[Stored data entries]
==============================

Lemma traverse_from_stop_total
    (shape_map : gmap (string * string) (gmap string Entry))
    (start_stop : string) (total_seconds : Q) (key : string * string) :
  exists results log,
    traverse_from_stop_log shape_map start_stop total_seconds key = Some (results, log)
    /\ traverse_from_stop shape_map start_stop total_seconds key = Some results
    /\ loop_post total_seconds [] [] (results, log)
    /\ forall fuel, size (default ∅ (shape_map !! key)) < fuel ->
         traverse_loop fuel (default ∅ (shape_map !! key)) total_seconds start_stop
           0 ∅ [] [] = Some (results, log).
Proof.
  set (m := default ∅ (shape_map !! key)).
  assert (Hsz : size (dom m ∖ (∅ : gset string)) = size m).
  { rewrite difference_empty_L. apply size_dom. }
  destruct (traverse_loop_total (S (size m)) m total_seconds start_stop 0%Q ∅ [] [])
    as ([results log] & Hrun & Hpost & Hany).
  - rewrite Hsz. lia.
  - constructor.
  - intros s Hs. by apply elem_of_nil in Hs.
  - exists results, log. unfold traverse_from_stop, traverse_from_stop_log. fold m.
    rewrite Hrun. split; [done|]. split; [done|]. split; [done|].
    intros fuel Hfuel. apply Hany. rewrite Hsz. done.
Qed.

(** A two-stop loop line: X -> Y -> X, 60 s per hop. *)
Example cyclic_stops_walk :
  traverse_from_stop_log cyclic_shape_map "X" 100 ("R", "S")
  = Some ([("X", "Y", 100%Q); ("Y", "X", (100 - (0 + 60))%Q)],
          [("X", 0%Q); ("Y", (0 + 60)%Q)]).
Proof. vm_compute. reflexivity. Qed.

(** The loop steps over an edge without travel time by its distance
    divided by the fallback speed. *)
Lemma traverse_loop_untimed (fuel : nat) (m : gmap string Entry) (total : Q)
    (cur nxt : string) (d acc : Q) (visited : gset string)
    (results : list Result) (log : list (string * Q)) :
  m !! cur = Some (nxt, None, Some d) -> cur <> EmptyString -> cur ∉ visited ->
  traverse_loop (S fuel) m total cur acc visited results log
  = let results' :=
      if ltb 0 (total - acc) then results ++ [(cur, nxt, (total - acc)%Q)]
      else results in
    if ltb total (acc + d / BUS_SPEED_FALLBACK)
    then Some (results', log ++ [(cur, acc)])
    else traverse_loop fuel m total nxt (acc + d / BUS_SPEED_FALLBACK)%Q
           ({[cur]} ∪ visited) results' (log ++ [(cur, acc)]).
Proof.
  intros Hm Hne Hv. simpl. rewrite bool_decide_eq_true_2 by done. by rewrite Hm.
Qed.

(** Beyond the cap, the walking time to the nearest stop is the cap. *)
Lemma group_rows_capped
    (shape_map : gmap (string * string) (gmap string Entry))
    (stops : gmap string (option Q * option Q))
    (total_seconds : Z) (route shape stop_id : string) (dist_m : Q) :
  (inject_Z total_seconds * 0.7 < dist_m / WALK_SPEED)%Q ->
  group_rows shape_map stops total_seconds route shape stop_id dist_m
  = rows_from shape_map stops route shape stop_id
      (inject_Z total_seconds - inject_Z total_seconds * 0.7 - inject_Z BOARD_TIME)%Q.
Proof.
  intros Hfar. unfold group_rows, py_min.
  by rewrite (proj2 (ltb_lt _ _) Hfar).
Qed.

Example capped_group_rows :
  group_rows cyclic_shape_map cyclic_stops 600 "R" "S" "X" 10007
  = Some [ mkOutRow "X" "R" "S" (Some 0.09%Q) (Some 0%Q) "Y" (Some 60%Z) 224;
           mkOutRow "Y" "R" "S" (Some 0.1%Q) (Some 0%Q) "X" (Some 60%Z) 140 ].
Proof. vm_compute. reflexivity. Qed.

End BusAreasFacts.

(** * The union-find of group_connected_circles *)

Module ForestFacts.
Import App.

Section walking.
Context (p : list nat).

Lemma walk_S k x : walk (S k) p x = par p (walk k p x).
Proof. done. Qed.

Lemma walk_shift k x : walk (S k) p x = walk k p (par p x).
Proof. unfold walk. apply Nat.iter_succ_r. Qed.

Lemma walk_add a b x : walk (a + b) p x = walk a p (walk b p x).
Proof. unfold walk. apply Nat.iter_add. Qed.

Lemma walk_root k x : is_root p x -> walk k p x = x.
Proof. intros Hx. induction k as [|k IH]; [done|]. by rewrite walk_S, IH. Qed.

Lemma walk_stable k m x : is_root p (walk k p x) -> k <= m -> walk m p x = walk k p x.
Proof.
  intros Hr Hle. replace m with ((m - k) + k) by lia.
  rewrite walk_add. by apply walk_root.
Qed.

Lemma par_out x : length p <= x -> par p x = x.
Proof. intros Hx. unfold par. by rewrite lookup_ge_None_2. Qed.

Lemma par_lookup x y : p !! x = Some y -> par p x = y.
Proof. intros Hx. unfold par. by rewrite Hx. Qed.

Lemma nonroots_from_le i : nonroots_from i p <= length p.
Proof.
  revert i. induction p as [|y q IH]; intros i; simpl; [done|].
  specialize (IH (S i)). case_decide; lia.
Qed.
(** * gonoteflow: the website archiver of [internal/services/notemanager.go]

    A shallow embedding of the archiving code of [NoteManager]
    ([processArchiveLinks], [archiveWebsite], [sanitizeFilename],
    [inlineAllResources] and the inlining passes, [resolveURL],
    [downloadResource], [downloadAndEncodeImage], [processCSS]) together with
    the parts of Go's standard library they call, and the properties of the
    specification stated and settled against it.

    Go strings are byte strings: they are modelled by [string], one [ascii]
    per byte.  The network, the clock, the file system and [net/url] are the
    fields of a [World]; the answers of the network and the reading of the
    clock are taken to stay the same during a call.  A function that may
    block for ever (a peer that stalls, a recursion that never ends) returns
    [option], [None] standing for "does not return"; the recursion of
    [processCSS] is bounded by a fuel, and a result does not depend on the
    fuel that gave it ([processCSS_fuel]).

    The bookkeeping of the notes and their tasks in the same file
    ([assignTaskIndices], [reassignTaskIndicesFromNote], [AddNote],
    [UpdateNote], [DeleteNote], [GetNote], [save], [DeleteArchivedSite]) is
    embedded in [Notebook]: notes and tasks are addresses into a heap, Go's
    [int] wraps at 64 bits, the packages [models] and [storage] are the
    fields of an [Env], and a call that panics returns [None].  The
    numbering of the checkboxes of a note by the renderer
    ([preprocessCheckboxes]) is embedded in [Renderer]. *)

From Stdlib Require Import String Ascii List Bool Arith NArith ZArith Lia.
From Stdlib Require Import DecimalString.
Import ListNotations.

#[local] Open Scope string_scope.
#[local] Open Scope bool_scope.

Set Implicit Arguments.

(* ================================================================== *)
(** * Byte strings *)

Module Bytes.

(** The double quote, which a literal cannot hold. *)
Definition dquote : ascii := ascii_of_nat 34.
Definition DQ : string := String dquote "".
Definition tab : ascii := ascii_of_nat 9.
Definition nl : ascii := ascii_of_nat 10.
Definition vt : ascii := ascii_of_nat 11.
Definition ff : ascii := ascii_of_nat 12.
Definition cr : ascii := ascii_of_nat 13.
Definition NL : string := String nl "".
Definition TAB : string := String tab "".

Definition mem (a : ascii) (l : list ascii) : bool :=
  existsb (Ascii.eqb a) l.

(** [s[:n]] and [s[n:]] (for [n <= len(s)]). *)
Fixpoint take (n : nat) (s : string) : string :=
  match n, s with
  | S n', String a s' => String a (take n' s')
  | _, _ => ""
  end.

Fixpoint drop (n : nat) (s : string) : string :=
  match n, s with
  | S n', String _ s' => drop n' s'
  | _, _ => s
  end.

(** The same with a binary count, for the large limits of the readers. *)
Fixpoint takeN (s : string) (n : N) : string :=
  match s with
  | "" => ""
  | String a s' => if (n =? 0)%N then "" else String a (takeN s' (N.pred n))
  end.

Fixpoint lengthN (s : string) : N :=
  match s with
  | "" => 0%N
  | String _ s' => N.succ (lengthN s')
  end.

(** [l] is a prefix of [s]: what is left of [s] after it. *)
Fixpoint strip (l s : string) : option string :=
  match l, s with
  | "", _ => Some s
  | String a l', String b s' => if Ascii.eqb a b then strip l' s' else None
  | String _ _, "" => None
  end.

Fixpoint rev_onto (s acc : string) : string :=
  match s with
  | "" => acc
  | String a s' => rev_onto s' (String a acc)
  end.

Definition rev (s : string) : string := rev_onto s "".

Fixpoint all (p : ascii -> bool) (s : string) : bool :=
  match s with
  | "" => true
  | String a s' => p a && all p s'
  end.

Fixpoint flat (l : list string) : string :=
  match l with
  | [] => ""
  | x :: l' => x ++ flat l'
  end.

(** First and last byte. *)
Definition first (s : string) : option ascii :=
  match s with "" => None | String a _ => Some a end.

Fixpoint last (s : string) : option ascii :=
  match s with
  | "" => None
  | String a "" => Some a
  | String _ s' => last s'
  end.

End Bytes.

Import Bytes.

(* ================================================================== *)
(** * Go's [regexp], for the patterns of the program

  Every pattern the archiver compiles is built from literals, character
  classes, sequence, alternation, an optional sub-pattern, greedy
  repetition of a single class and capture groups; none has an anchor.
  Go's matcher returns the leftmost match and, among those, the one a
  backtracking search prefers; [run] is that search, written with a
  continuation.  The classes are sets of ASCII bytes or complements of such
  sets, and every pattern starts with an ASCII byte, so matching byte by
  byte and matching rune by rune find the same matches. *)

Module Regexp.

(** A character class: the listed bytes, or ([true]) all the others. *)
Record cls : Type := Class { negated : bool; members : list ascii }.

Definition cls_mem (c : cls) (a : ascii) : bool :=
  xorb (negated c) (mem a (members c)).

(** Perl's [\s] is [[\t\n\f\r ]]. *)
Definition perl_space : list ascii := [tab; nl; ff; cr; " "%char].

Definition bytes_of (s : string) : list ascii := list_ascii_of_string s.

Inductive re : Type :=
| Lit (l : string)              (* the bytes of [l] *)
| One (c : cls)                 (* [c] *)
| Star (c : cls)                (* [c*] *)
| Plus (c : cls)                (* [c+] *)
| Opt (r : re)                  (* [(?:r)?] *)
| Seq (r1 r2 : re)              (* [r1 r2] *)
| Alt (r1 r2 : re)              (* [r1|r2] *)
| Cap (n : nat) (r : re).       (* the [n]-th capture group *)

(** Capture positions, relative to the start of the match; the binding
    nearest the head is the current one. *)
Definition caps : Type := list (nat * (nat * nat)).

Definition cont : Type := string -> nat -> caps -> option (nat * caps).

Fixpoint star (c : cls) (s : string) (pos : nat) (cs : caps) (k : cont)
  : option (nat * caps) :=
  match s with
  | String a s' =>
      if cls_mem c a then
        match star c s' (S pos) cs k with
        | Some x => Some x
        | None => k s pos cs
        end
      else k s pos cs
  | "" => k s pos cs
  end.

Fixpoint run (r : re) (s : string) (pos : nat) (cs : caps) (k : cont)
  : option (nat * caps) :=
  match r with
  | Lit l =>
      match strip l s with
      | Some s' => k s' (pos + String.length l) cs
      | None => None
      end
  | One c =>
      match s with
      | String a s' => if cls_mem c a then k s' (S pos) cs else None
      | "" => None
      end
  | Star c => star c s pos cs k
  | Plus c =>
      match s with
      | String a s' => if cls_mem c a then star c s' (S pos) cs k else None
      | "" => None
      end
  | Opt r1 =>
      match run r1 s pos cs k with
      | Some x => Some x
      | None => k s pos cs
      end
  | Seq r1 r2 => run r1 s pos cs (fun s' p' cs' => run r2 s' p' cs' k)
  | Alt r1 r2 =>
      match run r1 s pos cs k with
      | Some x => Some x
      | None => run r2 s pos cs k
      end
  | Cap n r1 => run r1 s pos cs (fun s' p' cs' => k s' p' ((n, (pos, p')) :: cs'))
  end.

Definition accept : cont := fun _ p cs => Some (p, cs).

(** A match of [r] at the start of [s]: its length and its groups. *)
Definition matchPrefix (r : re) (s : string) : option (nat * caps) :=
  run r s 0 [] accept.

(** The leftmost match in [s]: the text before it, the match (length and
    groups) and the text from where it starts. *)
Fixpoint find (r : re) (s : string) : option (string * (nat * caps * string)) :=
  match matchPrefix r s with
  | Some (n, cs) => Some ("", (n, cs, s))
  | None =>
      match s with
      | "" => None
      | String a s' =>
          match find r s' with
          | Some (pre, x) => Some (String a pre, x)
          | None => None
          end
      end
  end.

==============================

## The problem
Report back every line of the entries in which "embedded" occurs.

## Solution below
    embedded in [Notebook]: notes and tasks are addresses into a heap, Go's
    ([preprocessCheckboxes]) is embedded in [Renderer]. *)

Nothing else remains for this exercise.